Forecast-beating sales of HIV treatments, a cancer drug, and vaccines to prevent a respiratory condition and shingles drove third-quarter currency-adjusted revenues up 8% to £8.5 billion. Core earnings climbed 14% to 55p per share, beating City estimates. Management upgrades to full-year sales and profit forecasts persuaded analysts to raise their own estimates by between 1% and 2%.
Shares in the FTSE 100 company rose 4% in UK trading having come into these latest results up by close to a quarter so far in 2025. That’s ahead of a near one-fifth gain for both rival AstraZeneca (LSE:AZN) and the FTSE 100 index year-to-date.

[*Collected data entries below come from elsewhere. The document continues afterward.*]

(** C5 (amended): a tick that does not collide and eats the power-up on
    nextHead, with no food on that cell, applies the effect of its kind and
    nothing else.  In index.tsx every kind adds 500 to the score; GHOST also
    sets the invulnerability expiry to now + 10 s, BURGER also sets the boost
    expiry to now + 8 s and the pulse timer to now + 1 s.  In part_000 MUSTARD
    adds 500; GHOST adds 200 and sets the invulnerability expiry to now + 10 s;
    BURGER adds 300 and sets the boost expiry to now + 8 s and the pulse timer
    to now + 2 s.  The timers of the other kinds keep their values, the
    power-up is gone, and the tail is removed: the snake keeps its length. *)
Theorem power_up_effect_by_kind
    (random : nat -> Q) (now : Z) (st : State) (nextHead : Position) (p : PowerUp)
    (Hnext : nextHeadOf st = Some nextHead)
    (Hfood : foodAt nextHead st = None)
    (Hpower : powerUp st = Some p)
    (Hon : pu_pos p = nextHead) :
  (Index.collides now nextHead (Index.dequeueDirection st) = false ->
     let st' := Index.updateGameLogic random now st in
     score st' = score st + 500
     /\ timersAfter (pu_type p) now 1000 st st'
     /\ powerUp st' = None
     /\ List.length (snake st') = List.length (snake st))
  /\ (Part000_runsOut st = false ->
      Part000.collides now nextHead
        (set_timeLeft (double_sub (timeLeft st) double_0_1)
           (Index.dequeueDirection st)) = false ->
     let st' := Part000.updateGameLogic random now st in
     score st' = score st + Part000_points (pu_type p)
     /\ timersAfter (pu_type p) now 2000 st st'
     /\ powerUp st' = None
     /\ List.length (snake st') = List.length (snake st)).
Proof.
  destruct (dequeueDirection_keeps st)
    as (Hgs & Hsn & Hsc & Hlv & Htl & Hfo & Hpu & Hmi & Hgh & Hsb & Hdp).
  set (st1 := Index.dequeueDirection st) in *.
  split.
  - intros Hc. cbv zeta.
    rewrite (Index_tick_unfold random now st nextHead Hnext Hc). fold st1.
    rewrite Index_foodCollision_none by (unfold foodAt; rewrite Hfo; exact Hfood).
    set (st2 := set_snake (removelast (nextHead :: snake st1)) st1).
    assert (H2 : score st2 = score st /\ powerUp st2 = powerUp st
                 /\ List.length (snake st2) = List.length (snake st)
                 /\ ghostModeEndTime st2 = ghostModeEndTime st
                 /\ speedBoostEndTime st2 = speedBoostEndTime st
                 /\ dogPulseEndTime st2 = dogPulseEndTime st).
    { subst st2. cbn [score powerUp snake ghostModeEndTime speedBoostEndTime
                      dogPulseEndTime set_snake].
      rewrite length_removelast_cons, Hsn. repeat split; assumption. }
    destruct H2 as (H2s & H2p & H2n & H2g & H2b & H2d).
    destruct (Index_powerUpCollision_eats now nextHead st2 p)
      as (Hnone & Hscore & Hsnake & _ & _ & Htimers);
      [rewrite H2p; exact Hpower | exact Hon |].
    destruct (Index_updateTimer_keeps now (Index.powerUpCollision now nextHead st2))
      as (Hs & Hn & _ & _ & _ & Hp & Hg' & Hb' & Hd' & _).
    split; [rewrite Hs, Hscore, H2s; reflexivity |].
    split; [| split; [rewrite Hp; exact Hnone
                     | rewrite Hn, Hsnake; exact H2n]].
    unfold timersAfter in *. rewrite Hg', Hb', Hd'.
    rewrite H2g, H2b, H2d in Htimers. exact Htimers.
  - intros Htime Hc. cbv zeta.
    rewrite (Part000_tick_unfold random now st nextHead Htime Hnext). cbv zeta.
    fold st1. rewrite Hc.
    set (st2 := set_timeLeft (double_sub (timeLeft st) double_0_1) st1) in *.
    assert (H2 : score st2 = score st /\ powerUp st2 = powerUp st
                 /\ snake st2 = snake st /\ foods st2 = foods st
                 /\ ghostModeEndTime st2 = ghostModeEndTime st
                 /\ speedBoostEndTime st2 = speedBoostEndTime st
                 /\ dogPulseEndTime st2 = dogPulseEndTime st).
    { subst st2. cbn [score powerUp snake foods ghostModeEndTime speedBoostEndTime
                      dogPulseEndTime set_timeLeft]. repeat split; assumption. }
    destruct H2 as (H2s & H2p & H2n & H2f & H2g & H2b & H2d).
    rewrite Part000_eatFood_none by (unfold foodAt; rewrite H2f; exact Hfood).
    cbn [fst snd].
    destruct (Part000_eatPowerUp_eats now nextHead st2 p)
      as (Hnone & Hscore & Hsnake & _ & _ & Htimers);
      [rewrite H2p; exact Hpower | exact Hon |].
    set (st3 := Part000.eatPowerUp now nextHead st2) in *.
    split; [change (score st3 = score st + Part000_points (pu_type p));
            rewrite Hscore, H2s; reflexivity |].
    split; [| split; [exact Hnone |]].
    + unfold timersAfter in *.
      change (ghostModeEndTime (set_snake (removelast (nextHead :: snake st2)) st3))
        with (ghostModeEndTime st3).
      change (speedBoostEndTime (set_snake (removelast (nextHead :: snake st2)) st3))
        with (speedBoostEndTime st3).
      change (dogPulseEndTime (set_snake (removelast (nextHead :: snake st2)) st3))
        with (dogPulseEndTime st3).
      rewrite H2g, H2b, H2d in Htimers. exact Htimers.
    + change (List.length (removelast (nextHead :: snake st2))
              = List.length (snake st)).
      rewrite length_removelast_cons, H2n. reflexivity.
Qed.
(** * Financial profile app: projection arithmetic and AI context assembly

    Shallow embedding of
    - [lib/utils/calculations.ts]  (calculateFutureValue, calculatePortfolioTotals),
    - [lib/utils.ts]               (calculateFutureValue, calculateGrowthRate),
    - [lib/ai/context.ts]          (ContextBuilder),
    - [app/api/ai/chat/route.ts]   (POST),
    - [app/components/ui/AssetCard.tsx] and [app/dashboard/page.tsx]
      (handleSave, handleKeyPress, handleAssetUpdate),
    - [lib/utils/api-response.ts], [lib/validations/asset.ts], [lib/openai.ts]
      and the client, asset and chat routes of [app/api],
    - [lib/ai/portfolio.ts] and [app/api/ai/analyze/route.ts],
    and of the row-level-security policy of the [clients] table and the SQL
    function [calculate_monthly_cash_flow].

    Numbers.  A JavaScript [number] is modelled by [JsNumber.number]: a real
    number, or one of the three special values +Infinity, -Infinity and NaN.
    The arithmetic on finite values is exact real arithmetic: binary64
    rounding, overflow and the sign of zero are not modelled.  The special
    values follow ECMAScript (division by zero, the case table of
    [Math.pow], comparisons with NaN).  What is proved over this model
    names the formula a function evaluates, or bounds its result with
    room for rounding; where the digits matter, the code is evaluated
    over binary64 itself ([Binary64], on the primitive floats).

    Objects used as dictionaries are modelled by their own properties on
    top of the properties inherited from [Object.prototype].  The context
    builder takes the clock and the parsing of date strings as parameters;
    [EsDate] gives them for date-only strings, parsed as UTC and read in
    local time as ECMAScript does.  The language model and the UUID
    generator are parameters as well; what a request does to the outside
    world is recorded as a list of events. *)

From Stdlib Require Import Reals Lra Lia ZArith NArith List String Ascii Bool Floats
  Permutation.
Import ListNotations.
(** C3, the claim as stated fails: the mapping has the key [a], its value
    is [undefined], and the placeholder is not replaced by
    [String(undefined)]. *)
Lemma renderTemplate_leaves_undefined_value :
  isWord "a" = true
  /\ ownProperty undefinedValue "a" = Some JUndefined
  /\ renderTemplate ("" ++ placeholder "a" ++ "") (Some undefinedValue)
     = Normal "{{a}}"
  /\ substituted (Some undefinedValue) "" JUndefined "" = Normal "undefined"
  /\ renderTemplate ("" ++ placeholder "a" ++ "") (Some undefinedValue)
     <> substituted (Some undefinedValue) "" JUndefined "".
Proof. evaluate_all. Qed.

Lemma renderTemplate_substitutes_defined_keys_witness :
  renderTemplate ("Hello " ++ placeholder "name" ++ ", how are you?") (Some john)
  = substituted (Some john) "Hello " (JStr "John") ", how are you?"
  /\ renderTemplate ("Hello " ++ placeholder "name" ++ "!") (Some undefinedValue)
     = kept (Some undefinedValue) "Hello " "name" "!"
  /\ renderTemplate "What is the weather in {{city}}?" (Some john)
     = Normal "What is the weather in {{city}}?"
  /\ renderTemplate "What is the weather today?" None
     = Normal "What is the weather today?".
Proof.
  destruct (renderTemplate_substitutes_defined_keys (E := engine))
    as (Hdefined & Hkept & Hunresolved & Hempty).
  split; [|split; [|split]].
  - apply Hdefined; [reflexivity | reflexivity | discriminate].
  - apply Hkept; [reflexivity | left; split; reflexivity].
  - apply Hunresolved. reflexivity.
  - apply Hempty. reflexivity.
Defined.

(** C4: evaluated where the claim fails.  A value that holds the
    placeholder of a later key is substituted again by the webhook
    handler's loop and kept by [renderTemplate]'s single pass; so the two
    handlers record different rendered prompts for one template and one
    mapping.  A replacement pattern in a value ([$&]) separates them too. *)
Theorem renderers_disagree_on_nested_placeholder :
  renderTemplate "{{a}}" (Some nested) = Normal "{{b}}"
  /\ renderPayload nested "{{a}}" = Normal "X"
  /\ renderTemplate "{{a}}" (Some [("a", JStr "$&")]) = Normal "$&"
  /\ renderPayload [("a", JStr "$&")] "{{a}}" = Normal "{{a}}"
  /\ exists r1 r2,
      fst (invoke (Manual (ExecutePromptInput.mk 1 (Some nested)))
                  (worldDelivered (promptWith "{{a}}" true))) = Normal r1
      /\ fst (invoke (Webhook (WebhookExecutionInput.mk 1 nested))
                     (worldDelivered (promptWith "{{a}}" true))) = Normal r2
      /\ ExecutionHistory.execution_status r1 = success
      /\ ExecutionHistory.execution_status r2 = success
      /\ ExecutionHistory.rendered_prompt r1 = "{{b}}"
      /\ ExecutionHistory.rendered_prompt r2 = "X".
Proof.
  do 4 (split; [evaluate|]).
  exists_record (invoke (Manual (ExecutePromptInput.mk 1 (Some nested)))
                        (worldDelivered (promptWith "{{a}}" true))).
  exists_record (invoke (Webhook (WebhookExecutionInput.mk 1 nested))
                        (worldDelivered (promptWith "{{a}}" true))).
  evaluate_all.
Qed.

Lemma inactive_prompt_is_rejected_witness :
  let w := worldOf (promptWith "Hello {{name}}, how are you?" false) [] in
  (invoke manualJohn w = (Throw (notActiveError manualJohn), w)
   /\ executionHistoryTable (snd (invoke manualJohn w)) = executionHistoryTable w
   /\ requests (snd (invoke manualJohn w)) = requests w)
  /\ (invoke webhookJohn w = (Throw (notActiveError webhookJohn), w)
      /\ executionHistoryTable (snd (invoke webhookJohn w)) = executionHistoryTable w
      /\ requests (snd (invoke webhookJohn w)) = requests w).
Proof.
  split;
    apply inactive_prompt_is_rejected
      with (prompt := promptWith "Hello {{name}}, how are you?" false)
           (others := []);
    reflexivity.
Defined.

(** C6, the claim as stated fails: no stored prompt has the identifier
    2147483648, yet neither entry point rejects the call as not found: the
    server refuses the identifier, which is outside the type of the column,
    and both handlers rethrow its error.  No record is written. *)
Lemma identifier_out_of_range_is_not_reported_as_not_found :
  existsb (fun p => Z.eqb (Prompt.id p) aboveInteger)
          (promptsTable (worldOf testPrompt [])) = false
  /\ (exists e,
      fst (invoke (Manual (ExecutePromptInput.mk aboveInteger (Some john)))
                  (worldOf testPrompt [])) = Throw e
      /\ e <> notFoundError
                (Manual (ExecutePromptInput.mk aboveInteger (Some john))))
  /\ (exists e,
      fst (invoke (Webhook (WebhookExecutionInput.mk aboveInteger john))
                  (worldOf testPrompt [])) = Throw e
      /\ e <> notFoundError
                (Webhook (WebhookExecutionInput.mk aboveInteger john)))
  /\ executionHistoryTable
       (snd (invoke (Manual (ExecutePromptInput.mk aboveInteger (Some john)))
                    (worldOf testPrompt []))) = []
  /\ executionHistoryTable
       (snd (invoke (Webhook (WebhookExecutionInput.mk aboveInteger john))
                    (worldOf testPrompt []))) = [].
Proof.
  split; [evaluate|]. split; [|split].
  - exists_error (invoke (Manual (ExecutePromptInput.mk aboveInteger (Some john)))
                         (worldOf testPrompt [])).
    evaluate_all.
  - exists_error (invoke (Webhook (WebhookExecutionInput.mk aboveInteger john))
                         (worldOf testPrompt [])).
    evaluate_all.
  - evaluate_all.
Qed.

Lemma unknown_prompt_is_rejected_witness :
  let i := Manual (ExecutePromptInput.mk 999 (Some [])) in
  let j := Webhook (WebhookExecutionInput.mk aboveInteger john) in
  let w := worldOf testPrompt [] in
  (invoke i w = (Throw (notFoundError i), w)
   /\ executionHistoryTable (snd (invoke i w)) = executionHistoryTable w
   /\ requests (snd (invoke i w)) = requests w)
  /\ (invoke j w = (Throw (integer_out_of_range aboveInteger), w)
      /\ executionHistoryTable (snd (invoke j w)) = executionHistoryTable w
      /\ requests (snd (invoke j w)) = requests w).
Proof.
  intros i j w. split.
  - destruct (unknown_prompt_is_rejected i w) as (Hfound & _ & Hrest).
    { intros p [<-|[]]. simpl. discriminate. }
    split; [exact (Hfound eq_refl) | exact Hrest].
  - destruct (unknown_prompt_is_rejected j w) as (_ & Hrefused & Hrest).
    { intros p [<-|[]]. simpl. discriminate. }
    split; [exact (Hrefused eq_refl) | exact Hrest].
Defined.

(** C7, the claim as stated fails: the completion call succeeds and the
    destination answers 500, with a body that holds U+0000.  No [text]
    column takes that character: the insert is refused, both handlers
    rethrow the error, and no record is persisted.  The insert is refused as
    well when the serial has no value left, and when the input mapping or
    the generated text holds U+0000. *)
Lemma delivery_500_is_not_recorded :
  network worldDelivery500Nul 1
          (deliveryRequest manualJohn testPrompt "Hello John, how are you?"
             (JObj (generated "Hello John, I am doing well!")))
  = Normal (textResponse 500 withNul)
  /\ network worldDelivery500Nul 1
             (deliveryRequest webhookJohn testPrompt "Hello John, how are you?"
                (JObj (generated "Hello John, I am doing well!")))
     = Normal (textResponse 500 withNul)
  /\ status (textResponse 500 withNul) = 500%Z
  /\ (exists e, fst (invoke manualJohn worldDelivery500Nul) = Throw e)
  /\ (exists e, fst (invoke webhookJohn worldDelivery500Nul) = Throw e)
  /\ List.length (requests (snd (invoke manualJohn worldDelivery500Nul))) = 2%nat
  /\ List.length (requests (snd (invoke webhookJohn worldDelivery500Nul))) = 2%nat
  /\ executionHistoryTable (snd (invoke manualJohn worldDelivery500Nul)) = []
  /\ executionHistoryTable (snd (invoke webhookJohn worldDelivery500Nul)) = []
  /\ (exists e, fst (invoke manualJohn (serialSpent worldDelivery500)) = Throw e)
  /\ (exists e, fst (invoke manualNul worldDelivery500) = Throw e)
  /\ (exists e, fst (invoke manualJohn (worldGeneratedNul 500)) = Throw e)
  /\ List.length
       (requests (snd (invoke manualJohn (serialSpent worldDelivery500))))
     = 2%nat
  /\ List.length (requests (snd (invoke manualNul worldDelivery500))) = 2%nat
  /\ List.length (requests (snd (invoke manualJohn (worldGeneratedNul 500))))
     = 2%nat
  /\ executionHistoryTable
       (snd (invoke manualJohn (serialSpent worldDelivery500))) = []
  /\ executionHistoryTable (snd (invoke manualNul worldDelivery500)) = []
  /\ executionHistoryTable (snd (invoke manualJohn (worldGeneratedNul 500)))
     = [].
Proof.
  do 3 (split; [evaluate|]).
  split; [exists_error (invoke manualJohn worldDelivery500Nul); evaluate|].
  split; [exists_error (invoke webhookJohn worldDelivery500Nul); evaluate|].
  do 4 (split; [evaluate|]).
  split; [exists_error (invoke manualJohn (serialSpent worldDelivery500));
          evaluate|].
  split; [exists_error (invoke manualNul worldDelivery500); evaluate|].
  split; [exists_error (invoke manualJohn (worldGeneratedNul 500)); evaluate|].
  evaluate_all.
Qed.

Lemma delivery_500_is_recorded_witness :
  (exists r w',
      invoke manualJohn worldDelivery500 = (Normal r, w')
      /\ executionHistoryTable w'
         = (executionHistoryTable worldDelivery500 ++ [r])%list
      /\ ExecutionHistory.execution_status r = failed
      /\ ExecutionHistory.webhook_response_status r = Some 500%Z
      /\ ExecutionHistory.webhook_response_body r = Some "Internal Server Error"
      /\ ExecutionHistory.error_message r
         = Some (deliveryFailureMessage manualJohn 500 "Internal Server Error"))
  /\ (exists r w',
      invoke webhookJohn worldDelivery500 = (Normal r, w')
      /\ executionHistoryTable w'
         = (executionHistoryTable worldDelivery500 ++ [r])%list
      /\ ExecutionHistory.execution_status r = failed
      /\ ExecutionHistory.webhook_response_status r = Some 500%Z
      /\ ExecutionHistory.webhook_response_body r = Some "Internal Server Error"
      /\ ExecutionHistory.error_message r
         = Some (deliveryFailureMessage webhookJohn 500 "Internal Server Error")).
Proof.
  split;
    apply delivery_500_is_recorded
      with (prompt := testPrompt) (others := [])
           (renderedPrompt := "Hello John, how are you?")
           (completion := jsonResponse 200 (generated "Hello John, I am doing well!"))
           (parsed := JObj (generated "Hello John, I am doing well!"))
           (delivery := textResponse 500 "Internal Server Error")
           (storedInput := Some (JObj john))
           (storedResponse := JObj (generated "Hello John, I am doing well!"));
    evaluate.
Defined.



Lemma error_message_iff_failed_witness :
  exists r,
    fst (invoke webhookJohn world401) = Normal r
    /\ ((ExecutionHistory.error_message r <> None
         <-> ExecutionHistory.execution_status r = failed)
        /\ executionHistoryTable (snd (invoke webhookJohn world401))
           = (executionHistoryTable world401 ++ [r])%list).
Proof.
  exists_record (invoke webhookJohn world401).
  match goal with |- fst _ = Normal ?r /\ _ =>
    assert (Hfst : fst (invoke webhookJohn world401) = Normal r) by evaluate
  end.
  destruct (invoke webhookJohn world401) as [c w'] eqn:H.
  cbn [fst snd] in *. subst c.
  split; [reflexivity|].
  exact (error_message_iff_failed webhookJohn world401 w' _ H).
Defined.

GSK operates across the three areas of specialty and general medicines, as well as vaccines.
Sales of specialty drugs, including HIV and cancer treatments, rose 16% to £3.4 billion during the period. General medicine sales improved 4% to £2.5 billion. Vaccine related revenues rose 2% to £2.7 billion.
GSK hopes that new drugs to treat conditions including asthma and COPD (chronic obstructive pulmonary disease) will help push annual sales up to £40 billion by 2031 compared with £31.4 billion in 2024.
The pharma giant, with research labs in Stevenage, Hertfordshire, highlights 15 developing drug opportunities expected to launch before 2031 with potential sales of over £2 billion per year.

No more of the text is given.